Ever stopped to wonder why people play the games you advertise? What motivates them to pick one game over another? 

It’s more than just the copy, colors, and brand mascots. 

“Player motivations” have been studied for years in mobile gaming development teams, but increasingly, the UA managers promoting those games are borrowing that framework to make better ads. 

Overlay those player motivations with what’s known as “horizontal segmentation” and you have a powerful lens through which to develop ad creative. It’s also effective for competitive analysis. See the TedTalk below or our article, Player Profiles Are Key to Dominating Facebook Ads in 2020, for what horizontal segmentation is and how it works.

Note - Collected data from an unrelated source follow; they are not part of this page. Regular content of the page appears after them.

(* ===== verification/Task.v ===== *)
(** * Tasks and the scheduler (src/src/task/task.c, task.h)

    Tasks are heap objects in a doubly linked list with a head, a tail and a
    current task; addresses are [Z] and 0 is null.  An access to an address
    that holds no live task is [Oob]; freeing a task takes it out of the map.
    Of a process the scheduler reads three fields.  [task_return] enters user
    mode and does not come back: the model returns what it loads. *)
From S2P Require Import Prelude Config Kheap Paging.

Record registers := mk_regs {
  edi : Z; esi : Z; ebp : Z; ebx : Z; edx : Z; ecx : Z; eax : Z;
  ip : Z; cs : Z; eflags : Z; esp : Z; ss : Z
}.
Definition zero_regs : registers := mk_regs 0 0 0 0 0 0 0 0 0 0 0 0.

(** [task_return] of task.asm: the registers that user mode is entered with.
    All are those of the record but the flags: these are the flags of the kernel
    at that moment, with interrupts on, whatever was saved for the task. *)
Definition resumption : Type := Z -> registers.
Definition set_flags (v : Z) (r : registers) : registers :=
  mk_regs (edi r) (esi r) (ebp r) (ebx r) (edx r) (ecx r) (eax r) (ip r) (cs r) v (esp r) (ss r).
Definition task_return (r : registers) : resumption := fun kernel_flags => set_flags (Z.lor kernel_flags 0x200) r.

(** [struct interrupt_frame]: the same registers, with a reserved word. *)
Record interrupt_frame := mk_frame {
  f_edi : Z; f_esi : Z; f_ebp : Z; f_reserved : Z; f_ebx : Z; f_edx : Z; f_ecx : Z; f_eax : Z;
  f_ip : Z; f_cs : Z; f_flags : Z; f_esp : Z; f_ss : Z
}.

Record task := mk_task {
  page_directory : paging_4gb_chunk;
  regs : registers;
  task_process : Z;
  main_task : bool;
  next : Z;
  prev : Z
}.
Definition sizeof_task : Z := 68.
Definition null_chunk : paging_4gb_chunk := mk_chunk 0 0.
Definition zero_task : task := mk_task null_chunk zero_regs 0 false 0 0.

Definition set_next (n : Z) (t : task) : task := mk_task (page_directory t) (regs t) (task_process t) (main_task t) n (prev t).
Definition set_prev (p : Z) (t : task) : task := mk_task (page_directory t) (regs t) (task_process t) (main_task t) (next t) p.
Definition set_regs (r : registers) (t : task) : task := mk_task (page_directory t) r (task_process t) (main_task t) (next t) (prev t).
Definition set_process (p : Z) (t : task) : task := mk_task (page_directory t) (regs t) p (main_task t) (next t) (prev t).
Definition set_main (b : bool) (t : task) : task := mk_task (page_directory t) (regs t) (task_process t) b (next t) (prev t).

(** The fields of [struct process] this file reads: the entry point when the
    file is an ELF file, whether it hosts another process, its main task. *)
Record process_view := mk_proc { elf_entry : option Z; currently_hosting : bool; proc_task : Z }.

Section scheduler.
Context {H : Type} `{Allocator H}.

Record tstate := mk_tstate {
  tpaging : pstate H;
  tasks : gmap Z task;
  procs : gmap Z process_view;
  current_task : Z;
  task_head : Z;
  task_tail : Z
}.

Definition set_tasks (ts : gmap Z task) (s : tstate) : tstate :=
  mk_tstate (tpaging s) ts (procs s) (current_task s) (task_head s) (task_tail s).
Definition set_current (c : Z) (s : tstate) : tstate :=
  mk_tstate (tpaging s) (tasks s) (procs s) c (task_head s) (task_tail s).
Definition set_head (h : Z) (s : tstate) : tstate :=
  mk_tstate (tpaging s) (tasks s) (procs s) (current_task s) h (task_tail s).
Definition set_tail (t : Z) (s : tstate) : tstate :=
  mk_tstate (tpaging s) (tasks s) (procs s) (current_task s) (task_head s) t.

Definition on_paging {A} (c : cmd (pstate H) A) : cmd tstate A := fun s =>
  '(a, p) ← c (tpaging s);
  Ret (a, mk_tstate p (tasks s) (procs s) (current_task s) (task_head s) (task_tail s)).

Definition load_task (p : Z) : cmd tstate task :=
  s ← getS;
  match tasks s !! p with
  | Some t => mret t
  | None => liftO Oob
  end.

Definition update_task (p : Z) (f : task -> task) : cmd tstate unit :=
  t ← load_task p;
  modifyS (fun s => set_tasks (<[p := f t]> (tasks s)) s).

Definition load_process (p : Z) : cmd tstate process_view :=
  s ← getS;
  match procs s !! p with
  | Some v => mret v
  | None => liftO Oob
  end.

(** [kzalloc(sizeof(struct task))]: a zeroed task appears at the address. *)
Definition kzalloc_task : cmd tstate Z :=
  p ← on_paging (pk (kz sizeof_task));
  modifyS (fun s => if p =? 0 then s else set_tasks (<[p := zero_task]> (tasks s)) s);;
  mret p.

Definition kfree_task (p : Z) : cmd tstate unit :=
  on_paging (pk (kf p));;
  modifyS (fun s => set_tasks (delete p (tasks s)) s).

Definition task_current : cmd tstate Z := gets current_task.

Definition task_get_next : cmd tstate Z :=
  c ← task_current;
  t ← load_task c;
  if next t =? 0 then gets task_head else mret (next t).

Definition task_list_remove (task : Z) : cmd tstate unit :=
  t ← load_task task;
  (if negb (prev t =? 0) then update_task (prev t) (set_next (next t)) else mret tt);;
  s ← getS;
  (if task =? task_head s then modifyS (set_head (next t)) else mret tt);;
  s ← getS;
  (if task =? task_tail s then modifyS (set_tail (prev t)) else mret tt);;
  s ← getS;
  if task =? current_task s then n ← task_get_next; modifyS (set_current n) else mret tt.

Definition task_free (task : Z) : cmd tstate Z :=
  t ← load_task task;
  (if (main_task t : bool) then on_paging (paging_free_4gb (page_directory t)) else mret tt);;
  task_list_remove task;;
  kfree_task task;;
  mret 0.

(** The next pointer is read after the task may have been freed. *)
Fixpoint free_all_loop (fuel : nat) (current process : Z) : cmd tstate unit :=
  if current =? 0 then mret tt
  else match fuel with
       | O => liftO OutOfFuel
       | S fuel =>
           t ← load_task current;
           (if task_process t =? process then task_free current;; mret tt else mret tt);;
           t ← load_task current;
           free_all_loop fuel (next t) process
       end.

Definition task_free_all_for_process (fuel : nat) (process : Z) : cmd tstate unit :=
  s ← getS; free_all_loop fuel (task_head s) process.

Definition task_switch (task : Z) : cmd tstate Z :=
  modifyS (set_current task);;
  t ← load_task task;
  on_paging (paging_switch (page_directory t));;
  mret 0.

Definition task_save_state (task : Z) (f : interrupt_frame) : cmd tstate unit :=
  update_task task (set_regs (mk_regs (f_edi f) (f_esi f) (f_ebp f) (f_ebx f) (f_edx f) (f_ecx f) (f_eax f)
                                (f_ip f) (f_cs f) (f_flags f) (f_esp f) (f_ss f))).

Definition task_current_save_state (f : interrupt_frame) : cmd tstate unit :=
  c ← task_current;
  if c =? 0 then liftO Panic else task_save_state c f.

(** [user_registers] loads the user data segment; it is not modelled. *)
Definition task_page : cmd tstate Z :=
  c ← task_current; task_switch c;; mret 0.

Definition task_page_task (task : Z) : cmd tstate Z :=
  t ← load_task task;
  on_paging (paging_switch (page_directory t));;
  mret 0.

Definition task_run_first_ever_task : cmd tstate resumption :=
  s ← getS;
  if current_task s =? 0 then liftO Panic
  else
    task_switch (task_head s);;
    t ← load_task (task_head s);
    mret (task_return (regs t)).

(** The registers of a new task: only the segment registers, the stack
    pointer and the instruction pointer are not zero. *)
Definition start_regs (addr : Z) : registers :=
  mk_regs 0 0 0 0 0 0 0 addr USER_CODE_SEGMENT 0 SERPAEOS_PROGRAM_VIRTUAL_STACK_ADDRESS_START USER_DATA_SEGMENT.

Definition task_init (task process : Z) : cmd tstate Z :=
  update_task task (fun _ => zero_task);;
  dir ← on_paging (paging_new_4gb (Z.lor PAGING_IS_PRESENT PAGING_ACCESS_FROM_ALL));
  update_task task (fun t => mk_task dir (regs t) (task_process t) (main_task t) (next t) (prev t));;
  if chunk_ptr dir =? 0 then mret (- EIO)
  else
    p ← load_process process;
    let addr := match elf_entry p with Some e => e | None => SERPAEOS_PROGRAM_VIRTUAL_ADDRESS end in
    update_task task (fun t => set_main true (set_process process (set_regs (start_regs addr) t)));;
    mret 0.

(** The new task becomes the whole list or its last element. *)
Definition task_append (task : Z) : cmd tstate unit :=
  s ← getS;
  if task_head s =? 0 then
    modifyS (fun s => set_current task (set_tail task (set_head task s)))
  else
    update_task (task_tail s) (set_next task);;
    update_task task (set_prev (task_tail s));;
    modifyS (set_tail task).

(** The task or, as a pointer, the error. *)
Definition task_new (process : Z) : cmd tstate Z :=
  task ← kzalloc_task;
  res ← (if task =? 0 then mret (- ENOMEM)
         else
           res ← task_init task process;
           if negb (res =? SERPAEOS_ALL_OK) then mret res
           else task_append task;; mret res);
  if ISERR res then task_free task;; mret res else mret task.

Definition task_add_to_process (process addr : Z) : cmd tstate Z :=
  task ← kzalloc_task;
  res ← (if task =? 0 then mret (- ENOMEM)
         else
           update_task task (fun _ => zero_task);;
           p ← load_process process;
           pt ← load_task (proc_task p);
           let dir := page_directory pt in
           update_task task (fun t => mk_task dir (regs t) (task_process t) (main_task t) (next t) (prev t));;
           if chunk_ptr dir =? 0 then mret (- EIO)
           else
             update_task task (fun t => set_process process (set_regs (start_regs addr) t));;
             task_append task;;
             mret 0);
  if ISERR res then task_free task;; mret res else mret task.

(** [task_next]: tasks whose process hosts another one are passed over. *)
Fixpoint next_loop (fuel : nat) (next_task : Z) : cmd tstate Z :=
  if next_task =? 0 then mret 0
  else match fuel with
       | O => liftO OutOfFuel
       | S fuel =>
           t ← load_task next_task;
           p ← load_process (task_process t);
           if negb (currently_hosting p) then mret next_task
           else next_loop fuel (next t)
       end.

Definition task_next (fuel : nat) : cmd tstate resumption :=
  n ← task_get_next;
  next_task ← next_loop fuel n;
  if next_task =? 0 then liftO Panic
  else
    task_switch next_task;;
    t ← load_task next_task;
    mret (task_return (regs t)).

(** The loop compares with the head only after a step. *)
Fixpoint main_task_loop (fuel : nat) (p res : Z) : cmd tstate Z :=
  match fuel with
  | O => liftO OutOfFuel
  | S fuel =>
      t ← load_task res;
      if (task_process t =? p) && main_task t then mret res
      else
        s ← getS;
        if next t =? task_head s then mret 0 else main_task_loop fuel p (next t)
  end.

Definition task_get_main_task (fuel : nat) (p : Z) : cmd tstate Z :=
  s ← getS; main_task_loop fuel p (task_head s).

(** The copy keeps the original's [next] pointer. *)
Definition task_duplicate (task : Z) : cmd tstate Z :=
  new ← kzalloc_task;
  if new =? 0 then mret 0
  else
    t ← load_task task;
    update_task new (fun _ => t);;
    s ← getS;
    update_task (task_tail s) (set_next new);;
    update_task new (set_prev (task_tail s));;
    modifyS (set_tail new);;
    mret new.

Fixpoint duplicate_loop (fuel : nat) (current p owner : Z) : cmd tstate bool :=
  if current =? 0 then mret true
  else match fuel with
       | O => liftO OutOfFuel
       | S fuel =>
           t ← load_task current;
           ok ← (if task_process t =? p then
                   tmp ← task_duplicate current;
                   if tmp =? 0 then mret false
                   else update_task tmp (set_process owner);; mret true
                 else mret true);
           if (ok : bool) then
             t ← load_task current;
             duplicate_loop fuel (next t) p owner
           else mret false
       end.

Definition task_duplicate_all_for_process (fuel : nat) (p owner : Z) : cmd tstate Z :=
  if (p =? 0) || (owner =? 0) then mret 0
  else
    s ← getS;
    ok ← duplicate_loop fuel (task_head s) p owner;
    if (ok : bool) then task_get_main_task fuel owner
    else task_free_all_for_process fuel owner;; mret 0.

Definition task_virtual_address_to_physical (task virt : Z) : cmd tstate Z :=
  t ← load_task task;
  s ← getS;
  liftO (paging_get_physical_address (parrays (tpaging s)) (directory_entry (page_directory t)) virt).
End scheduler.
Arguments tstate H : clear implicits.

Here’s an example of what a well-defined player profile would look like. As you can see, it’s not a long, involved document. This is not one of those creative “briefs” that’s 100 pages long. It’s just one page, but it can reinvent your team’s creative development.

Source: ConsumerAcquisition.com 2020

Reduced need for expertise

If you’re a business owner who’s running less than $300,000 per year in ad spend, the new automation advancements could translate into reduced overhead. Because so much of campaign optimization is automated, it is much easier to get good results from Facebook and Google ad campaigns without an expensive, highly skilled UA manager or an ad jockey running your campaigns. 

This could help you get a significant boost to your advertising budget. For example, if you had been employing a UA manager for $90,000 per year but can now employ someone who is less skilled to do the same work, and who earns, say, $50,000 instead of $90,000, that’s $40,000 in freed-up ad budget. 

For owners who really want to maximize ROAS, we recommend investing that extra money into creative development and testing. 

This is because your campaigns’ performance is limited only by how good your creative is and how fast you can test new creative. Pretty much everything else can be automated. As a result, we expect many UA teams will shrink a bit in 2020, and that some UA teams may even merge into mobile gaming development teams. 

Conclusion

Don’t fear the changes because UA is now automated. While managing bids was fun for some of us, the opportunities in creative strategy, creative testing, and competitive analysis are far more interesting. 

They’re also far more lucrative. There was always a ceiling to how much ROAS could be improved with bids, media placements, and audience targeting. With creative, there may be a ceiling somewhere, but the possibilities for improvement are several orders of magnitude better than with almost any other optimization technique. 

So, here’s what we recommend for UA managers of mobile advertising in 2020, especially for managers with smaller ad budgets who need to do more with less: Embrace creative. Take your formidable quantitative skills and apply them to optimizing ad creative. Extra credit if you can get your creative team to embrace the quantitative aspects of creative development. 

It’s the right time for anyone capable of both right-brained and left-brained modes of thinking.